▶ Aim of the exercise
Every line from the beginning of the data through the line containing "destruct (set e" should be reproduced exactly, and no further lines should be output.
------------------------------------
(** Commands of other transactions are what the other clients may do. *)
Lemma other_op_others now o m :
  store_inv (_storage m) → other_op m o → others m (apply_op now o m).1.
Proof.
  intros Hi Ho. pose proof (sm_step_inv _ _ (apply_op_step now o m) Hi) as Hi'.
  destruct m as [e last]. destruct (apply_op now o (mk e last)) as [m' r] eqn:Hr. cbn [fst] in *.
  destruct o as [k v ts s|k ts|k v s pk|k s cts|k s|k s]; cbn in Ho.
  - destruct Ho as (Hs&Hv1&Hv3&Hok). rewrite apply_set_run in Hr.
    destruct (set e k v ts) as [e1|] eqn:Hset; [|by injection Hr as <- <-].
    apply set_Ok in Hset as (Hk&Ht&->).
    assert (store_inv (e_put e (row_key x01 k ts) (x01 :: v))) as Hi1 by (apply store_inv_version; eauto).
    assert (∀ last', others (mk e last) (mk (e_put e (row_key x01 k ts) (x01 :: v)) last')) as Ho1
      by (intros; by apply (others_put (mk e last))).
    destruct s as [s|]; [|by injection Hr as <- <-].
    destruct (write_write_record _ k s ts) as [e2|] eqn:Hw; [|by injection Hr as <- <-].
    apply write_write_record_Ok in Hw as (_&Hvs&_&->). injection Hr as <- <-.
    etrans; [apply (Ho1 last)|]. apply (others_put (mk _ last)); [done..|]. cbn [_storage].
    split; [by rewrite row_key_put, decide_False by naive_solver|].
    apply valid_ts_bytes; [done|congruence].
  - rewrite apply_delete_run in Hr. destruct (delete e k ts) as [e1|] eqn:Hd; [|by injection Hr as <- <-].
    apply delete_Ok in Hd as (Hk&Ht&->). injection Hr as <- <-. by apply (others_put (mk e last)).
  - eapply (lock_op_run _ _ _ _ _ s) in Hr as [->|[(k'&p&Hk&Hv&->)|(k'&Hk&Hv&->)]]; [done| |by apply others_unlock|done].
    by apply (others_put (mk e last)).
  - destruct Ho as (Hs&Hvs&Hv1&Hv3). apply commit_effect in Hr as [[-> _]|(_&Hk&Hc&v&->)]; [done|].
    assert (store_inv (e_put e (row_key x01 k cts) (x01 :: v))) as Hi1 by (apply store_inv_version; eauto).
    etrans; [by apply (others_put (mk e last) k cts last x01 (x01 :: v))|].
    etrans; [apply (others_put (mk _ last) k cts last x03 (be_bytes 8 s)); [|done..|]|].
    + apply store_inv_record; [done..|]. cbn [_storage]. rewrite row_key_put, decide_True by done. by eexists.
    + cbn [_storage]. split; [by rewrite row_key_put, decide_False by naive_solver|by apply valid_ts_bytes].
    + apply (others_unlock (mk _ last)); [|done..]. cbn [_storage].
      apply store_inv_record; [done..|]. rewrite row_key_put, decide_True by done. by eexists.
  - eapply (lock_op_run _ _ _ _ _ s) in Hr as [->|[(k'&p&Hk&Hv&->)|(k'&Hk&Hv&->)]]; [done| |by apply others_unlock|done].
    by apply (others_put (mk e last)).
  - destruct s as [s|]; [|done].
    eapply (lock_op_run _ _ _ _ _ s) in Hr as [->|[(k'&p&Hk&Hv&->)|(k'&Hk&Hv&->)]]; [done| |by apply others_unlock|done].
    by apply (others_put (mk e last)).
Qed.
End shard.

(** ** One transaction on a cluster *)

Definition serial `{!Msgpack} (o : op) : result bytes := serialize_command (op_type o) (op_kwargs o).

(** What a client relies on, for the transaction that started at [sts]: [machine w s] is the
    machine of shard [s], and [unanswered w s] are the commands this client has proposed to
    the shard and knows no outcome of: the answer was a refusal or nothing, and the command
    may still be applied, once or more often, at any time.  Between and during the client's
    calls other clients do what [others] allows and unanswered commands are applied; the
    placement does not change.  A proposal that is answered with success was applied, with
    that answer; any other proposal was applied and refused, was not applied, or is
    unanswered. *)
Definition settles {E} `{EngineLaws E} `{!Msgpack} (sts : Z) (l : list bytes) : relation (MVCCStateMachine.t E) :=
  rtc (λ m m', others sts m m' ∨ ∃ now b, b ∈ l ∧ m' = (apply now b m).1).

Class ShardsLaws (W C E : Type) `{Shards W C} `{EngineLaws E} `{!Msgpack} (sts : Z) := {
  machine : W → Z → MVCCStateMachine.t E;
  unanswered : W → Z → list bytes;
  drift (w w' : W) : Prop :=
    (∀ k, sh_shard_for_key k w' = sh_shard_for_key k w) ∧
    ∀ s, unanswered w' s = unanswered w s ∧ settles sts (unanswered w s) (machine w s) (machine w' s);
  leader_drift s w w' r : sh_leader s w = (w', r) → drift w w';
  record_drift c k w w' r : sh_get_write_record c k w = (w', r) → drift w w';
  timestamp_drift w w' r : sh_get_timestamp w = (w', r) → drift w w';
  propose_applies s b w w' r : sh_propose s b w = (w', r) →
    (∀ k, sh_shard_for_key k w' = sh_shard_for_key k w) ∧
    (∀ s', s' ≠ s → unanswered w' s' = unanswered w s' ∧
       settles sts (unanswered w s') (machine w s') (machine w' s')) ∧
    unanswered w s ⊆ unanswered w' s ∧ unanswered w' s ⊆ b :: unanswered w s ∧
    ((settles sts (unanswered w' s) (machine w s) (machine w' s) ∧
      ∀ res, r = Ok (Some res) → ar_success res = false) ∨
     (∃ now m res, settles sts (unanswered w' s) (machine w s) m ∧
        settles sts (unanswered w' s) (apply now b m).1 (machine w' s) ∧
        r = Ok (Some res) ∧ ar_success res = ar_success (apply now b m).2))
}.

Section cluster.
Context {W C E : Type} `{Shards W C} `{EngineLaws E} `{!Msgpack}.
Context (sts : Z) (Hsts : valid_ts sts) `{!ShardsLaws W C E sts}.
Import TransactionCoordinator.
Implicit Types (w : W) (x : Transaction) (P : Z → op → Prop) (R : Z → relation (MVCCStateMachine.t E)).

Definition good w : Prop := ∀ s, store_inv (_storage (machine w s)).
(** Nothing of the transaction is published, on any shard. *)
Definition unwritten w : Prop := ∀ s k cts, no_sep k → ¬ wrote sts (machine w s) k cts.
Definition placed w w' : Prop := ∀ k, sh_shard_for_key k w' = sh_shard_for_key k w.
(** The unanswered commands are of the kind [P]. *)
Definition pend P w : Prop := ∀ s b, b ∈ unanswered w s → ∃ o, serial o = Ok b ∧ P s o.

(** A relation between the states of a shard's machine that holds over whatever other
    clients do and over every command of the kind [P]. *)
Record absorbs P R : Prop := {
  ab_pre s :: PreOrder (R s);
  ab_others s m m' : others sts m m' → R s m m';
  ab_op s now o m : P s o → R s m (apply_op now o m).1
}.
(** The client went from [w] to [w'] with commands of that kind. *)
Record via P R w w' : Prop := {
  vi_placed : placed w w';
  vi_more s : unanswered w s ⊆ unanswered w' s;
  vi_pend : pend P w → pend P w';
  vi_rel : pend P w → ∀ s, R s (machine w s) (machine w' s)
}.
Lemma via_refl P R w : absorbs P R → via P R w w.
Proof. intros Ha. split; [done..|]. intros _ s. by apply (ab_pre _ _ Ha). Qed.
Lemma via_trans P R w1 w2 w3 : absorbs P R → via P R w1 w2 → via P R w2 w3 → via P R w1 w3.
Proof.
  intros Ha [A1 B1 C1 D1] [A2 B2 C2 D2]. split; [intros k; by rewrite A2, A1|set_solver|auto|].
  intros Hp s. pose proof (ab_pre _ _ Ha s). etrans; [by apply D1|by apply D2, C1].
Qed.
Lemma pend_mono P P' w : (∀ s o, P s o → P' s o) → pend P w → pend P' w.
Proof. intros Hm Hp s b Hb. destruct (Hp s b Hb) as (o&?&?). eauto. Qed.

Lemma settles_absorbed P R s l m m' :
  absorbs P R → (∀ b, b ∈ l → ∃ o, serial o = Ok b ∧ P s o) → settles sts l m m' → R s m m'.
Proof.
  intros Ha Hl. pose proof (ab_pre _ _ Ha s) as Hpre. induction 1 as [|m1 m2 m3 Hs _ IH]; [done|]. etrans; [|done].
  destruct Hs as [?|(now&b&Hb&->)]; [by apply (ab_others _ _ Ha)|]. destruct (Hl b Hb) as (o&Ho&HP).
  rewrite (apply_serialized now o b m1 Ho). by apply (ab_op _ _ Ha).
Qed.
Lemma drift_via P R w w' : absorbs P R → drift w w' → via P R w w'.
Proof.
  intros Ha [Hp Hs]. split; [done|..].
  - intros s. by rewrite (proj1 (Hs s)).
  - intros Hpend s b. rewrite (proj1 (Hs s)). apply Hpend.
  - intros Hpend s. eapply settles_absorbed; [done|apply (Hpend s)|apply Hs].
Qed.

(** A proposal of a command of the kind.  If it is answered with success it was applied. *)
Lemma propose_own P R s o w w' r :
  absorbs P R → P s o → _propose_to s o w = (w', r) →
  via P R w w' ∧ (pend P w → ∀ res, r = Ok (Some res) → ar_success res = true →
    ∃ now m m' rm, R s (machine w s) m ∧ apply_op now o m = (m', rm) ∧ ar_success rm = true ∧
      R s m' (machine w' s)).
Proof.
  intros Ha HP Hr. unfold _propose_to, bind, reads in Hr. fold (serial o) in Hr.
  destruct (serial o) as [b|e] eqn:Hb; [|injection Hr as <- <-; by split; [apply via_refl|]].
  apply propose_applies in Hr as (Hpl&Hoth&Hmore&Hless&Hcase).
  assert (pend P w → ∀ b', b' ∈ unanswered w' s → ∃ o', serial o' = Ok b' ∧ P s o') as Hl.
  { intros Hp b' [->|?]%Hless%elem_of_cons; [by exists o|by apply Hp]. }
  pose proof (ab_pre _ _ Ha s) as Hpre. split; [split|].
  - done.
  - intros s'. destruct (decide (s' = s)) as [->|Hne]; [done|by rewrite (proj1 (Hoth s' Hne))].
  - intros Hp s' b'. destruct (decide (s' = s)) as [->|Hne]; [by apply Hl|].
    rewrite (proj1 (Hoth s' Hne)). apply Hp.
  - intros Hp s'. destruct (decide (s' = s)) as [->|Hne].
    2:{ eapply settles_absorbed; [done|apply (Hp s')|by apply Hoth]. }
    destruct Hcase as [[Hs _]|(now&m&res&Q1&Q2&_)]; [by eapply settles_absorbed; [done|apply Hl|]|].
    rewrite (apply_serialized now o b m Hb) in Q2.
    etrans; [by eapply settles_absorbed; [done|apply Hl|apply Q1]|].
    etrans; [by apply (ab_op _ _ Ha _ now o)|]. by eapply settles_absorbed; [done|apply Hl|].
  - intros Hp res -> Hok. destruct Hcase as [[_ Hf]|(now&m&res'&Q1&Q2&[= <-]&He)].
    { by rewrite (Hf _ eq_refl) in Hok. }
    rewrite (apply_serialized now o b m Hb) in Q2, He. destruct (apply_op now o m) as [m' rm] eqn:Hm.
    exists now, m, m', rm. split_and!; [|done|cbn in He; congruence|]; (eapply settles_absorbed; [done|by apply Hl|done]).
Qed.

(** A proposal that is not answered with success, of a command that changes nothing when it
    is refused, is unanswered, or did nothing. *)
Lemma propose_refused P R s o b w w' r :
  absorbs P R → serial o = Ok b →
  (∀ now m m' rm, apply_op now o m = (m', rm) → ar_success rm = false → m' = (m : MVCCStateMachine.t E)) →
  _propose_to s o w = (w', r) → (∀ res, r = Ok (Some res) → ar_success res = false) →
  b ∈ unanswered w' s ∨ via P R w w'.
Proof.
  intros Ha Hb Hno Hr Hf. unfold _propose_to, bind, reads in Hr. fold (serial o) in Hr. rewrite Hb in Hr.
  apply propose_applies in Hr as (Hpl&Hoth&Hmore&Hless&Hcase).
  destruct (decide (b ∈ unanswered w' s)) as [|Hn]; [by left|right].
  assert (∀ b', b' ∈ unanswered w' s → b' ∈ unanswered w s) as Hsame.
  { intros b' Hb'. by destruct (proj1 (elem_of_cons _ _ _) (Hless _ Hb')) as [->|]. }
  pose proof (ab_pre _ _ Ha s) as Hpre. split.
  - done.
  - intros s'. destruct (decide (s' = s)) as [->|Hne]; [done|by rewrite (proj1 (Hoth s' Hne))].
  - intros Hp s' b'. destruct (decide (s' = s)) as [->|Hne]; [by intros ?%Hsame; apply Hp|].
    rewrite (proj1 (Hoth s' Hne)). apply Hp.
  - intros Hp s'. destruct (decide (s' = s)) as [->|Hne].
    2:{ eapply settles_absorbed; [done|apply (Hp s')|by apply Hoth]. }
    assert (∀ b', b' ∈ unanswered w' s → ∃ o', serial o' = Ok b' ∧ P s o') as Hl by (intros b' ?%Hsame; by apply Hp).
    destruct Hcase as [[Hs _]|(now&m&res&Q1&Q2&->&He)]; [by eapply settles_absorbed|].
    rewrite (apply_serialized now o b m Hb) in Q2, He. rewrite (Hf _ eq_refl) in He. destruct (apply_op now o m) as [m' rm] eqn:Hm.
    cbn in *. rewrite (Hno now m m' rm Hm (eq_sym He)) in Q2.
    etrans; by eapply settles_absorbed.
Qed.

(** The shards of the groups, and their keys. *)
Definition in_groups (g : list (Z * list (bytes * bytes))) (s : Z) (kv : bytes * bytes) : Prop :=
  ∃ kvs, (s, kvs) ∈ g ∧ kv ∈ kvs.

Lemma elem_of_remove {A} (l : list A) i y z : l !! i = Some y → z ∈ l → z = y ∨ z ∈ take i l ++ drop (S i) l.
Proof.
  intros Hi Hz. rewrite <-(take_drop_middle l i y Hi) in Hz. set_solver.
Qed.
Lemma elem_of_remove_2 {A} (l : list A) i z : z ∈ take i l ++ drop (S i) l → z ∈ l.
Proof.
  intros [Hz|Hz]%elem_of_app.
  - rewrite <-(take_drop i l). apply elem_of_app. by left.
  - rewrite <-(take_drop (S i) l). apply elem_of_app. by right.
Qed.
------------------------------------
▶ Expected answer
(** Commands of other transactions are what the other clients may do. *)
Lemma other_op_others now o m :
  store_inv (_storage m) → other_op m o → others m (apply_op now o m).1.
Proof.
  intros Hi Ho. pose proof (sm_step_inv _ _ (apply_op_step now o m) Hi) as Hi'.
  destruct m as [e last]. destruct (apply_op now o (mk e last)) as [m' r] eqn:Hr. cbn [fst] in *.
  destruct o as [k v ts s|k ts|k v s pk|k s cts|k s|k s]; cbn in Ho.
  - destruct Ho as (Hs&Hv1&Hv3&Hok). rewrite apply_set_run in Hr.
    destruct (set e k v ts) as [e1|] eqn:Hset; [|by injection Hr as <- <-].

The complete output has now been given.